The full listing below must be printed exactly, word for word.

--------------------------------------------------

(** [update_settings], from the network that [get_network] returned. *)
Definition update_settings (net : network) (n_line n_bus : nat)
    (settings : Scenario) : result Scenario :=
  settings ← get_observable_lines_buses n_line n_bus settings;
  let settings := get_unobservable_lines_buses_indices n_line n_bus settings in
  get_fsp net settings.

(** The entries of an index list that a loop counter can equal: the sweep
    only asks whether a generator or load position is in the list, and an
    entry below zero never is. *)
Definition positions (l : list Z) : list nat :=
  omap (fun z => if (0 <=? z)%Z then Some (Z.to_nat z) else None) l.

(** ** Stub collaborators, to run the program on concrete inputs *)

Module Stub.

(** A generator whose state counts the draws; the variates cycle through
    a fixed table. *)
#[export] Instance counting_generator : Generator := {|
  RandomState := nat;
  RandomState_seed := fun _ => 0;
  legacy_gauss := fun k =>
    (nth (k mod 4) [0.5; -1.5; 2; 0]%float 0%float, S k);
  random_sample := fun k =>
    (nth (k mod 4) [0.5; 0.25; 0.75; 0]%float 0%float, S k)
|}.

(** The result tables of a network within all limits, and of one with an
    overloaded line. *)
Definition res_ok : pf_result :=
  mk_res [1; 1.03125]%float [50; 99]%float [25]%float 3 0.5.
Definition res_overloaded : pf_result :=
  mk_res [1; 1.03125]%float [50; 101]%float [25]%float 4 0.75.

(** A solver that counts its calls: calls 0, 3, 6, ... fail, calls
    1, 4, 7, ... converge within the limits, the others converge with an
    overloaded line. *)
#[export] Instance cycling_solver : Solver := {|
  solver := nat;
  runpp := fun k _ =>
    (S k, match k mod 3 with
          | 0 => None
          | 1 => Some res_ok
          | _ => Some res_overloaded
          end)
|}.

(** A clock that advances by one second per reading. *)
Fixpoint seconds (k : nat) : float :=
  match k with 0 => 0%float | S k' => (seconds k' + 1)%float end.

Definition w0 : World := mk_world (0 : RandomState) seconds 0 [] (0 : solver).

(** Three generators rated 0.5 MVA and one load. *)
Definition net0 : network :=
  mk_net [mk_row 0.5 0 0.5; mk_row 0.5 0 0.5; mk_row 0.5 0 0.5]%float
         [mk_row 0.25 0.125 0.5]%float
         (mk_res [] [] [] 0 0).

Definition settings0 : SettingReader :=
  mk_settings 8 100 1.0625 0.9375 "DG only" [2] [0; 1; 2] [0].

End Stub.

(** ** More concrete inputs *)

Module Cases.
Import Stub.

(** A solver that always converges, with a bus voltage that is not a
    number. *)
Definition res_nan : pf_result :=
  mk_res [1; nan]%float [50]%float [25]%float 3 0.5.
Definition nan_solver : Solver := {|
  solver := unit;
  runpp := fun s _ => (s, Some res_nan)
|}.
Definition w_nan : World (Pf := nan_solver) :=
  mk_world (Pf := nan_solver) (0 : RandomState) seconds 0 [] tt.

(** A solver that always converges, with a line loading below zero. *)
Definition res_negative : pf_result :=
  mk_res [1]%float [-150]%float [25]%float 3 0.5.
Definition negative_solver : Solver := {|
  solver := unit;
  runpp := fun s _ => (s, Some res_negative)
|}.
Definition w_negative : World (Pf := negative_solver) :=
  mk_world (Pf := negative_solver) (0 : RandomState) seconds 0 [] tt.

(** Profiles for the three generators of [net0], for the generators and
    the load, and with one and two entries too many. *)
Definition p3 : list (float * float) := [(0.5, 0); (0.5, 0); (0.5, 0)]%float.
Definition p4 : list (float * float) :=
  [(0.5, 0); (0.5, 0); (0.5, 0); (0.125, 0.0625)]%float.
Definition p5 : list (float * float) :=
  [(0.5, 0); (0.5, 0); (0.5, 0); (0.125, 0.0625); (0.125, 0.0625)]%float.

(** Four profiles that fit the generators of [net0]. *)
Definition batch0 : list (list (float * float)) :=
  [[(0.5, 0); (0.5, 0); (0.5, 0)]; [(0.25, 0); (0.5, 0); (0.5, 0)];
   [(0.25, 0.25); (0.5, 0); (0.5, 0)]; [(0, 0); (0.5, 0); (0.5, 0)]]%float.

(** The settings of [settings0] for the service ['Load only']. *)
Definition settings_load_only : SettingReader :=
  mk_settings 2 100 1.0625 0.9375 "Load only" [2] [0; 1; 2] [0].

(** Result tables of two buses and one line. *)
Definition tables0 : solved_tables :=
  mk_tables [mk_bus_row 1 0.5 1 0; mk_bus_row 2 0.25 1.03125 (-1)]%float
            [mk_line_row 3 0.75]%float.

(** Index lists as a scenario file may give them: every FSP list and the
    observable buses as [-1], line 0 observable. *)
Definition scenario0 : Scenario :=
  mk_scenario [-1]%Z [-1]%Z [-1]%Z [0]%Z [-1]%Z [] [].

End Cases.

(** * Properties *)

(** ** Facts about binary64 arithmetic *)

Module F64Facts.
Import F64.

Lemma round_aux_negb s m e l :
  binary_round_aux prec emax (negb s) m e l
  = SFopp (binary_round_aux prec emax s m e l).
Proof.
  unfold binary_round_aux.
  destruct (shr_fexp prec emax m e l) as [r1 e1].
  destruct (shr_fexp prec emax _ e1 loc_Exact) as [r2 e2].
  destruct (shr_m r2); simpl; try reflexivity.
  destruct (Z.leb _ _); reflexivity.
Qed.

Lemma SFmul_opp_l x y :
  SFmul prec emax (SFopp x) y = SFopp (SFmul prec emax x y).
Proof.
  destruct x as [sx|sx| |sx mx ex], y as [sy|sy| |sy my ey]; simpl;
    try reflexivity; try (destruct sx, sy; reflexivity).
  rewrite <- round_aux_negb. destruct sx, sy; reflexivity.
Qed.

Lemma mul_opp_l (x y : float) : (- x * y = - (x * y))%float.
Proof.
  apply Prim2SF_inj. rewrite opp_spec, !mul_spec, opp_spec.
  apply SFmul_opp_l.
Qed.

Lemma abs_opp (x : float) : abs (- x) = abs x.
Proof.
  apply Prim2SF_inj. rewrite !abs_spec, opp_spec.
  destruct (Prim2SF x); reflexivity.
Qed.

Lemma leb_nan_r (x : float) : (x <=? nan)%float = false.
Proof.
  rewrite leb_spec. change (Prim2SF nan) with S754_nan.
  unfold SFleb, SFcompare. destruct (Prim2SF x); reflexivity.
Qed.

Lemma SFcompare_refl x : x <> S754_nan -> SFcompare x x = Some Eq.
Proof.
  destruct x as [[]|[]| |[] m e]; simpl; try congruence; intros _;
    rewrite Z.compare_refl, Pos.compare_cont_refl; reflexivity.
Qed.

Lemma isnan_spec (x : float) : isnan x = true <-> x = nan.
Proof.
  unfold isnan. split.
  - intros H. apply Prim2SF_inj. change (Prim2SF nan) with S754_nan.
    rewrite FloatAxioms.eqb_spec in H. unfold SFeqb in H.
    destruct (Prim2SF x) as [s|s| |s m e] eqn:E; [| |reflexivity|];
      rewrite SFcompare_refl in H by discriminate; discriminate.
  - intros ->. reflexivity.
Qed.

(** On a value that is not negative, [abs] does not change the outcome
    of a comparison (it can only turn [-0.0] into [0.0]). *)
Lemma leb_abs_nonneg (x u : float) :
  (x <? 0)%float = false -> (abs x <=? u)%float = (x <=? u)%float.
Proof.
  rewrite ltb_spec, !leb_spec, abs_spec.
  change (Prim2SF 0) with (S754_zero false). unfold SFltb, SFleb.
  destruct (Prim2SF x) as [[]|[]| |[] m e],
           (Prim2SF u) as [[]|[]| |[] m' e']; simpl;
    try reflexivity; try discriminate.
Qed.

--------------------------------------------------

* SOLUTION TO THE PROBLEM
(** [update_settings], from the network that [get_network] returned. *)
Definition update_settings (net : network) (n_line n_bus : nat)
    (settings : Scenario) : result Scenario :=
  settings ← get_observable_lines_buses n_line n_bus settings;
  let settings := get_unobservable_lines_buses_indices n_line n_bus settings in
  get_fsp net settings.

(** The entries of an index list that a loop counter can equal: the sweep
    only asks whether a generator or load position is in the list, and an
    entry below zero never is. *)
Definition positions (l : list Z) : list nat :=
  omap (fun z => if (0 <=? z)%Z then Some (Z.to_nat z) else None) l.

(** ** Stub collaborators, to run the program on concrete inputs *)

Module Stub.

(** A generator whose state counts the draws; the variates cycle through
    a fixed table. *)
#[export] Instance counting_generator : Generator := {|
  RandomState := nat;
  RandomState_seed := fun _ => 0;
  legacy_gauss := fun k =>
    (nth (k mod 4) [0.5; -1.5; 2; 0]%float 0%float, S k);
  random_sample := fun k =>
    (nth (k mod 4) [0.5; 0.25; 0.75; 0]%float 0%float, S k)
|}.

(** The result tables of a network within all limits, and of one with an
    overloaded line. *)
Definition res_ok : pf_result :=
  mk_res [1; 1.03125]%float [50; 99]%float [25]%float 3 0.5.
Definition res_overloaded : pf_result :=
  mk_res [1; 1.03125]%float [50; 101]%float [25]%float 4 0.75.

(** A solver that counts its calls: calls 0, 3, 6, ... fail, calls
    1, 4, 7, ... converge within the limits, the others converge with an
    overloaded line. *)
#[export] Instance cycling_solver : Solver := {|
  solver := nat;
  runpp := fun k _ =>
    (S k, match k mod 3 with
          | 0 => None
          | 1 => Some res_ok
          | _ => Some res_overloaded
          end)
|}.

(** A clock that advances by one second per reading. *)
Fixpoint seconds (k : nat) : float :=
  match k with 0 => 0%float | S k' => (seconds k' + 1)%float end.

Definition w0 : World := mk_world (0 : RandomState) seconds 0 [] (0 : solver).

(** Three generators rated 0.5 MVA and one load. *)
Definition net0 : network :=
  mk_net [mk_row 0.5 0 0.5; mk_row 0.5 0 0.5; mk_row 0.5 0 0.5]%float
         [mk_row 0.25 0.125 0.5]%float
         (mk_res [] [] [] 0 0).

Definition settings0 : SettingReader :=
  mk_settings 8 100 1.0625 0.9375 "DG only" [2] [0; 1; 2] [0].

End Stub.

(** ** More concrete inputs *)

Module Cases.
Import Stub.

(** A solver that always converges, with a bus voltage that is not a
    number. *)
Definition res_nan : pf_result :=
  mk_res [1; nan]%float [50]%float [25]%float 3 0.5.
Definition nan_solver : Solver := {|
  solver := unit;
  runpp := fun s _ => (s, Some res_nan)
|}.
Definition w_nan : World (Pf := nan_solver) :=
  mk_world (Pf := nan_solver) (0 : RandomState) seconds 0 [] tt.

(** A solver that always converges, with a line loading below zero. *)
Definition res_negative : pf_result :=
  mk_res [1]%float [-150]%float [25]%float 3 0.5.
Definition negative_solver : Solver := {|
  solver := unit;
  runpp := fun s _ => (s, Some res_negative)
|}.
Definition w_negative : World (Pf := negative_solver) :=
  mk_world (Pf := negative_solver) (0 : RandomState) seconds 0 [] tt.

(** Profiles for the three generators of [net0], for the generators and
    the load, and with one and two entries too many. *)
Definition p3 : list (float * float) := [(0.5, 0); (0.5, 0); (0.5, 0)]%float.
Definition p4 : list (float * float) :=
  [(0.5, 0); (0.5, 0); (0.5, 0); (0.125, 0.0625)]%float.
Definition p5 : list (float * float) :=
  [(0.5, 0); (0.5, 0); (0.5, 0); (0.125, 0.0625); (0.125, 0.0625)]%float.

(** Four profiles that fit the generators of [net0]. *)
Definition batch0 : list (list (float * float)) :=
  [[(0.5, 0); (0.5, 0); (0.5, 0)]; [(0.25, 0); (0.5, 0); (0.5, 0)];
   [(0.25, 0.25); (0.5, 0); (0.5, 0)]; [(0, 0); (0.5, 0); (0.5, 0)]]%float.

(** The settings of [settings0] for the service ['Load only']. *)
Definition settings_load_only : SettingReader :=
  mk_settings 2 100 1.0625 0.9375 "Load only" [2] [0; 1; 2] [0].

(** Result tables of two buses and one line. *)
Definition tables0 : solved_tables :=
  mk_tables [mk_bus_row 1 0.5 1 0; mk_bus_row 2 0.25 1.03125 (-1)]%float
            [mk_line_row 3 0.75]%float.

(** Index lists as a scenario file may give them: every FSP list and the
    observable buses as [-1], line 0 observable. *)
Definition scenario0 : Scenario :=
  mk_scenario [-1]%Z [-1]%Z [-1]%Z [0]%Z [-1]%Z [] [].

End Cases.

(** * Properties *)

(** ** Facts about binary64 arithmetic *)

Module F64Facts.
Import F64.

Lemma round_aux_negb s m e l :
  binary_round_aux prec emax (negb s) m e l
  = SFopp (binary_round_aux prec emax s m e l).
Proof.
  unfold binary_round_aux.
  destruct (shr_fexp prec emax m e l) as [r1 e1].
  destruct (shr_fexp prec emax _ e1 loc_Exact) as [r2 e2].
  destruct (shr_m r2); simpl; try reflexivity.
  destruct (Z.leb _ _); reflexivity.
Qed.

Lemma SFmul_opp_l x y :
  SFmul prec emax (SFopp x) y = SFopp (SFmul prec emax x y).
Proof.
  destruct x as [sx|sx| |sx mx ex], y as [sy|sy| |sy my ey]; simpl;
    try reflexivity; try (destruct sx, sy; reflexivity).
  rewrite <- round_aux_negb. destruct sx, sy; reflexivity.
Qed.

Lemma mul_opp_l (x y : float) : (- x * y = - (x * y))%float.
Proof.
  apply Prim2SF_inj. rewrite opp_spec, !mul_spec, opp_spec.
  apply SFmul_opp_l.
Qed.

Lemma abs_opp (x : float) : abs (- x) = abs x.
Proof.
  apply Prim2SF_inj. rewrite !abs_spec, opp_spec.
  destruct (Prim2SF x); reflexivity.
Qed.

Lemma leb_nan_r (x : float) : (x <=? nan)%float = false.
Proof.
  rewrite leb_spec. change (Prim2SF nan) with S754_nan.
  unfold SFleb, SFcompare. destruct (Prim2SF x); reflexivity.
Qed.

Lemma SFcompare_refl x : x <> S754_nan -> SFcompare x x = Some Eq.
Proof.
  destruct x as [[]|[]| |[] m e]; simpl; try congruence; intros _;
    rewrite Z.compare_refl, Pos.compare_cont_refl; reflexivity.
Qed.

Lemma isnan_spec (x : float) : isnan x = true <-> x = nan.
Proof.
  unfold isnan. split.
  - intros H. apply Prim2SF_inj. change (Prim2SF nan) with S754_nan.
    rewrite FloatAxioms.eqb_spec in H. unfold SFeqb in H.
    destruct (Prim2SF x) as [s|s| |s m e] eqn:E; [| |reflexivity|];
      rewrite SFcompare_refl in H by discriminate; discriminate.
  - intros ->. reflexivity.
Qed.

(** On a value that is not negative, [abs] does not change the outcome
    of a comparison (it can only turn [-0.0] into [0.0]). *)
Lemma leb_abs_nonneg (x u : float) :
  (x <? 0)%float = false -> (abs x <=? u)%float = (x <=? u)%float.
Proof.
  rewrite ltb_spec, !leb_spec, abs_spec.
  change (Prim2SF 0) with (S754_zero false). unfold SFltb, SFleb.
  destruct (Prim2SF x) as [[]|[]| |[] m e],
           (Prim2SF u) as [[]|[]| |[] m' e']; simpl;
    try reflexivity; try discriminate.
Qed.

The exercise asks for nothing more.